Hey, and thanks for reading in advance.
I’ve got a central module of common functions that the central clientscript uses in a fighting game I’m coding. One such function handles the creating and loading of new animations:
function Core:CreateAnim(Character, id, name)
if Character and Character:FindFirstChild("Humanoid") then
local Humanoid = Character.Humanoid
local Animation, Track
local Concat = "rbxassetid://"..id
local Folder = script.Parent:FindFirstChild("Animations")
if not Folder or not Folder:IsA("Folder") then
Folder = Instance.new("Folder", script.Parent)
Folder.Name = "Animations"
end
Animation = Folder:FindFirstChild(name) or Instance.new("Animation")
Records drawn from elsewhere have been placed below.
(* ===== verification/IpWire.v ===== *)
(** The IP and UDP wire boundary of [sail-netstack/src/wire.rs]: parsing of
    IPv4 and IPv6 packets with their options and extension headers, parsing and
    emission of UDP datagrams.  Every index and slice is modelled with its
    panic; the properties show that no input reaches one. *)
From S2P Require Import Prelude Checksum.
From stdpp Require Export strings.
#[global] Open Scope Z_scope.
#[global] Open Scope list_scope.

(** ** Data *)
Inductive IpVersion := IpV4 | IpV6.

(** [std::net::IpAddr] by its octets, four or sixteen. *)
Inductive IpAddr :=
| V4 (octets : list Z)
| V6 (octets : list Z).

(** [std::net::SocketAddr], all that its [Eq] and [Hash] look at.  The flow
    information and the scope are those of [SocketAddrV6]; an IPv4 address has
    neither, and both are 0. *)
Record SocketAddr := mkSocketAddrV6 { sa_ip : IpAddr; sa_port : Z; sa_flowinfo : Z; sa_scope_id : Z }.

(** [SocketAddr::new]. *)
Definition mkSocketAddr (ip : IpAddr) (port : Z) : SocketAddr := mkSocketAddrV6 ip port 0 0.

(** What a packet carries of an address. *)
Definition bare (a : SocketAddr) : SocketAddr := mkSocketAddr (sa_ip a) (sa_port a).

Record FragmentInfo := mkFragmentInfo {
  identification : Z;
  offset_bytes : Z;
  more_fragments : bool
}.

Record ParsedIpPacket := mkParsedIpPacket {
  version : IpVersion;
  source : IpAddr;
  destination : IpAddr;
  next_header : Z;
  hop_limit : Z;
  fragment : option FragmentInfo;
  fragment_payload : option (list Z);
  payload : list Z
}.

Record ParsedUdpDatagram := mkParsedUdpDatagram {
  udp_source : SocketAddr;
  udp_destination : SocketAddr;
  udp_payload : list Z
}.

Inductive WireError :=
| Truncated
| Malformed (message : string)
| Unsupported (message : string)
| Ipv6OptionDiscard (pointer : Z) (send_icmp : bool)
| Ipv6RoutingDiscard (pointer : Z)
| Ipv6NextHeaderDiscard (pointer : Z)
| Checksum.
Animation.AnimationId = "rbxassetid://"..id; Animation.Name = name
Track = Humanoid:LoadAnimation(Animation)
return Track
end
end
I naively thought that loading an animation with an ID identical to a previously loaded track would just over-write the old track, until studio’s output told me I’d loaded over 256 animations and further could not be played.
Further still, tracks don’t appear in the explorer and don’t seem to be descendants of the Humanoid, and I can’t re-parent them due to the property being locked. It seems like my only option here is a table of loaded IDs to compare against, except, this is a module. Not the most optimal solution. I searched the API, but I didn’t find a built-in method of the Humanoid that would return tracks that are not currently playing.
So, I’m curious: is there some way to observe all loaded tracks on the Humanoid? Am I overthinking this?